2.2. Procedure and Data Collection

The study was conducted in the Department of Electrical & Computer Engineering and Computer Science at Jackson State University. The experimental protocol was approved by the Institutional Review Board (IRB) at Jackson State University in the state of Mississippi [40]. Four healthy participants, two females and two males in the age range (20–56), with no speech loss, no hearing loss, and with no neurological or movement disorders, participated the experiment and signed their written informed consent. Each participant was a native English speaker. None of the participants had any previous BCI experience and contributed to approximately one hour of recording. In this work, the participants are classified by aliases “sub-01” through “sub-04”. The age, gender, and language information about the participating subjects is provided in Table 1.

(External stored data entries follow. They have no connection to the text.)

(* ===== verification/Host.v ===== *)
(** * The host of the route handlers

    What the handlers of [apps/coinflip/src/routes.rs] and
    [apps/counter/src/routes.rs] use of the process they run in: child
    processes, files, random bytes, the gateway's HTTP endpoint, the
    server-sent-event channel, and the crate snip36_server, whose source is not
    part of the repository.  Each is an interface over the world [W]; nothing
    is assumed of them here, so a call may change any part of the world,
    including what other handlers do while this one waits. *)

From S2P Require Import Prelude RustNum RustStr Json Config Rpc.

(** [tokio::process::Command]: [command_output] is [.output().await] with an
    optional [current_dir]; [command_stream] is [spawn] with both outputs piped
    followed by [wait]: the spawn error, or the lines in the order in which
    they were read and what [wait] returned. *)
Class Process (W : Type) := {
  command_output : string → list string → option string → W → (string + Output) * W;
  command_stream : string → list string → W → (string + (list string * (string + bool))) * W;
}.

(** [tokio::fs] and [std::fs]. *)
Class Files (W : Type) := {
  create_dir_all : string → W → (string + unit) * W;
  write_file : string → string → W → (string + unit) * W;
  read_to_string : string → W → (string + string) * W;
  (** [metadata(path).map(|m| m.len())]. *)
  file_len : string → W → (string + Z) * W;
}.

(** [rand::random::<[u8; n]>()] and [Uuid::new_v4().to_string()]. *)
Class Random (W : Type) := {
  random_bytes : nat → W → list Z * W;
  new_v4 : W → string * W;
}.

(** [client.post(url).header(..).json(&payload).timeout(..).send()], then
    [resp.json()]: the two errors are told apart. *)
Class Gateway (W : Type) := {
  post_gateway : string → Value → W → (string + (string + Value)) * W;
}.

(** [tx.send(Ok(Event::default().event(event).data(data)))]; its [Result] is
    dropped by every caller. *)
Class Events (W : Type) := { emit : string → string → W → W }.

(** The crate snip36_server: the shared [AppState], the mutex that serialises
    sncast, the error response and the path of the prover's binary. *)
Class Server (W : Type) := {
  config : Config;
  rpc : StarknetRpc;
  sncast_lock : W → W;
  sncast_unlock : W → W;
  Response : Type;
  error_response : Z → string → Response;
  find_snip36_bin : W → string;
}.

Definition BAD_REQUEST : Z := 400.
Definition INTERNAL_SERVER_ERROR : Z := 500.
Definition BAD_GATEWAY : Z := 502.
Definition GATEWAY_TIMEOUT : Z := 504.

(** [regex.captures(text).and_then(|c| c.get(1)).map(|m| m.as_str())]. *)
Class RegexCaptures `{RegexLite} := { capture_1 : Regex → string → option string }.

(** Pretty-printed JSON of a document and the streaming reader of
    [serde_json::from_str] for a derived type: members keep their order. *)
Class JsonText := {
  to_string_pretty : Value → string;
  json_document : string → res string Value;
}.

Fixpoint plain_document (v : Value) : bool :=
  match v with
  | JNull | JString _ => true
  | JNumber (PosInt n) => (0 <=? n) && (n <=? u64_max)
  | JObject m => forallb (λ kv, plain_document kv.2) m
  | _ => false
  end.

Class JsonTextLaws `{JsonText} := {
  (** Documents of strings, [null], unsigned 64-bit numbers and objects. *)
  json_document_pretty v : plain_document v = true → json_document (to_string_pretty v) = Ok v;
}.

Section host.
Context {W : Type} {E : Type}.

(** A host call that cannot fail, and one whose [Result] is propagated. *)
Definition call_host {A} (f : W → A * W) : prog W E A := λ w, let '(a, w1) := f w in (Ok a, w1).

Definition try_host {A} (f : W → (string + A) * W) (err : string → E) : prog W E A :=
  r ← call_host f;
  match r with inl e => throw (err e) | inr a => mret a end.

(** [tokio::spawn]: the task's result and its panics do not reach the caller.
    It runs here to its end, with whatever the world does meanwhile. *)
Definition spawn {E'} (m : prog W E' unit) : prog W E unit := λ w,
  let '(r, w1) := m w in (match r with OutOfFuel => OutOfFuel | _ => Ok tt end, w1).

(** [let _lock = sncast_lock.lock().await; ...]: the guard is dropped on
    every way out of the block. *)
Definition with_sncast_lock `{Server W} {A} (m : prog W E A) : prog W E A := λ w,
  let '(r, w1) := m (sncast_lock w) in (r, sncast_unlock w1).
End host.

(** ** Replies and tasks *)

Section server.
Context {W : Type} `{!Server W}.

Definition fail {A} (status : Z) (msg : string) : prog W Response A :=
  throw (error_response status msg).

End server.

(** The closures [send] and [send_json] of a spawned task, and its ways out. *)
Section task.
Context {W : Type} `{Events W}.

Definition send {E} (event data : string) : prog W E unit := modify (emit event data).
Definition log {E} (msg : string) : prog W E unit := send "log" msg.

(** [send("error", ..).await; return;]: the error of the model is the text. *)
Definition abort_task {A} (msg : string) : prog W string A := send "error" msg;; throw msg.

Definition or_abort {E A} (text : E → string) (m : prog W E A) : prog W string A :=
  r ← attempt m;
  match r with inr a => mret a | inl e => abort_task (text e) end.

Lemma abort_task_eq {A} msg (w : W) : abort_task (A:=A) msg w = (Err msg, emit "error" msg w).
Proof. reflexivity. Qed.

Lemma or_abort_Ok {E A} (text : E → string) (m : prog W E A) w a w1 :
  or_abort text m w = (Ok a, w1) ↔ m w = (Ok a, w1).
Proof.
  unfold or_abort. rewrite prog_bind_Ok. setoid_rewrite attempt_Ok. split.
  - by intros (x & w2 & [(? & -> & ->)|(? & -> & _)] & [= -> ->]).
  - intros Hm. exists (inr a), w1. split; [|done]. left. eauto.
Qed.

End task.

Definition first_18 (s : string) : string := default s (slice_to 18 s).

Section host_preserves.
Context {W E : Type} (P : W → Prop).

Lemma preserves_call_host {A} (f : W → A * W) :
  (∀ w, P w → P (f w).2) → preserves (E:=E) P (call_host f).
Proof. intros Hf w Hw. specialize (Hf w Hw). unfold call_host. by destruct (f w). Qed.

Lemma preserves_try_host {A} (f : W → (string + A) * W) (err : string → E) :
  (∀ w, P w → P (f w).2) → preserves P (try_host f err).
Proof.
  intros Hf. unfold try_host. apply preserves_bind; [by apply preserves_call_host|].
  intros [e|a]; auto with snip.
Qed.

Lemma preserves_spawn {E'} (m : prog W E' unit) : preserves P m → preserves (E:=E) P (spawn m).
Proof. intros Hm w Hw. specialize (Hm w Hw). unfold spawn. by destruct (m w). Qed.

Lemma preserves_with_sncast_lock `{Server W} {A} (m : prog W E A) :
  (∀ w, P w → P (sncast_lock w)) → (∀ w, P w → P (sncast_unlock w)) →
  preserves P m → preserves P (with_sncast_lock m).
Proof.
  intros Hl Hu Hm w Hw. specialize (Hm _ (Hl w Hw)). unfold with_sncast_lock.
  destruct (m (sncast_lock w)). by apply Hu.
Qed.
End host_preserves.

(** [format!("{}\n{}", from_utf8_lossy(stdout), from_utf8_lossy(stderr))]. *)
Definition combined_output (o : Output) : string :=
  from_utf8_lossy (out_stdout o) +:+ String "010" (from_utf8_lossy (out_stderr o)).

Section parsing.
Context `{RegexCaptures}.

(** The two private helpers at the end of coinflip's routes. *)
Definition extract_long_hex (text : string) : option string :=
  re ← regex_new "0x[0-9a-fA-F]{50,}"; find re text.

Definition parse_hex (key text : string) : option string :=
  re ← regex_new ("(?i)" +:+ underscore_pattern key +:+ "[:\s]+\s*(0x[0-9a-fA-F]+)");
  capture_1 re text.
End parsing.

(** ** What every host call keeps

    A property of worlds that all host calls keep is carried through a
    handler; [keeps_step] is one step of the proof that a program keeps it. *)
Section stable.
Context {W : Type} `{Http W} `{Clock W} `{Process W} `{Files W} `{Random W} `{Events W}
  `{!Server W}.

Record stable_host (P : W → Prop) : Prop := {
  stable_post u v w : P w → P (post_json u v w).2;
  stable_sleep d w : P w → P (sleep d w);
  stable_command p a d w : P w → P (command_output p a d w).2;
  stable_stream p a w : P w → P (command_stream p a w).2;
  stable_mkdir p w : P w → P (create_dir_all p w).2;
  stable_write p s w : P w → P (write_file p s w).2;
  stable_read p w : P w → P (read_to_string p w).2;
  stable_len p w : P w → P (file_len p w).2;
  stable_random n w : P w → P (random_bytes n w).2;
  stable_uuid w : P w → P (new_v4 w).2;
  stable_emit e d w : P w → P (emit e d w);
  stable_lock w : P w → P (sncast_lock w);
  stable_unlock w : P w → P (sncast_unlock w);
}.
End stable.

Ltac keeps_step HP := first
  [ match goal with |- preserves _ (_ ≫= _) => apply preserves_bind; [|intros] end
  | apply preserves_ret | apply preserves_lift | apply preserves_throw | apply preserves_reads
  | apply preserves_mapping_err | apply preserves_attempt
  | apply preserves_with_sncast_lock; [apply (stable_lock _ HP)|apply (stable_unlock _ HP)|]
  | apply preserves_try_host; intros | apply preserves_call_host; intros
  | apply preserves_wait_for_tx; [apply (stable_post _ HP)|apply (stable_sleep _ HP)]
  | apply preserves_starknet_call; apply (stable_post _ HP)
  | apply preserves_block_number; apply (stable_post _ HP)
  | apply preserves_get_nonce_at_block; apply (stable_post _ HP)
  | apply preserves_modify; intros
  | apply (stable_command _ HP); assumption | apply (stable_random _ HP); assumption
  | apply (stable_mkdir _ HP); assumption | apply (stable_write _ HP); assumption
  | apply (stable_read _ HP); assumption | apply (stable_len _ HP); assumption
  | apply (stable_stream _ HP); assumption | apply (stable_sleep _ HP); assumption
  | apply (stable_uuid _ HP); assumption | apply (stable_emit _ HP); assumption
  | progress cbv zeta | case_match ].

Section task_keeps.
Context {W : Type} `{Http W} `{Clock W} `{Process W} `{Files W} `{Random W} `{Events W}
  `{!Server W}.
Context (P : W → Prop) (HP : stable_host P).

Lemma send_keeps {E} e d : preserves (E:=E) P (send e d).
Proof. unfold send. repeat keeps_step HP. Qed.

Lemma abort_task_keeps {A} msg : preserves P (abort_task (A:=A) msg).
Proof. unfold abort_task, send. repeat keeps_step HP. Qed.

Lemma or_abort_keeps {E A} (text : E → string) (m : prog W E A) :
  preserves P m → preserves P (or_abort text m).
Proof.
  intros Hm. unfold or_abort, abort_task, send. repeat keeps_step HP. exact Hm.
Qed.
End task_keeps.

(** [w'] follows [w]: every property that the calls of [kept] keep and that
    holds at [w] holds at [w'].  It orders the worlds of one run: it is the
    reflexive and transitive closure of the calls. *)
Definition follows {W} (kept : (W → Prop) → Prop) (w w' : W) : Prop :=
  ∀ P, kept P → P w → P w'.

Section follows.
Context {W : Type} (kept : (W → Prop) → Prop).

#[export] Instance follows_preorder : PreOrder (follows kept).
Proof. split; [intros w P _; exact id|intros w1 w2 w3 H1 H2 P HP Hw; by apply H2, H1]. Qed.

Lemma follows_run {E A} (m : prog W E A) w r w' :
  (∀ P, kept P → preserves P m) → m w = (r, w') → follows kept w w'.
Proof. intros Hm Hr P HP Hw. specialize (Hm P HP w Hw). by rewrite Hr in Hm. Qed.
End follows.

The experiment was designed to record the brain’s activities while imagining speaking a specific command. When we usually talk to each other, our reactions will be based on what we hear or sometimes on what we see. Therefore, we could improve the accuracy of classifying different commands by allowing participants to respond to an audio question. Each participant was seated in a comfortable chair in front of another chair where a second participant would announce the question as an audio cue. To familiarize the participant with the experimental procedures, all experiment steps were explained before the experiment date and before signing the consent form. The experimental procedures were explained again during the experiment while the EEG headset and the external electrodes were placed. The setup procedure took approximately 15 min. Four commands were chosen to be imagined as a response to the question: “Where do you want to go?” A hundred recordings were acquired for each command, with each participant completing 25 recordings. Each recording lasted approximately 2 min and required two participants to be present. Unlike the procedure in [24,25], we did not set a specific number for each command to be repeated. When the recording began, the question was announced after 10 to 12 s as audio cues by one of the other three participants. After 10 s, the participant started executing his response for 60 s by continuously imagining saying the required command, and the recording was stopped after 10 s. In each recording, the participant responded by imagining saying the specified command, which was one of the four commands. Since we have four commands, the total recorded EEG dataset for all was 400 recordings.

The recorded EEG dataset for all 400 recordings was labeled and stored; then, the EEG dataset was imported into MATLAB to prepare it for processing. The EEG dataset was processed and classified together without separating them according to their corresponding participants, so that we could evaluate our designed algorithm according to its performance in dealing with a dataset from different subjects. For each command, the first 25 recordings were for subject 1, the second 25 recordings were for subject 2, etc. After finishing the classification process, the results were labeled according to the order of the participant’s dataset. Figure 2 illustrates the recording and signal processing procedures. Figure 3 shows a sample of the recorded 8-channel raw EEG signals.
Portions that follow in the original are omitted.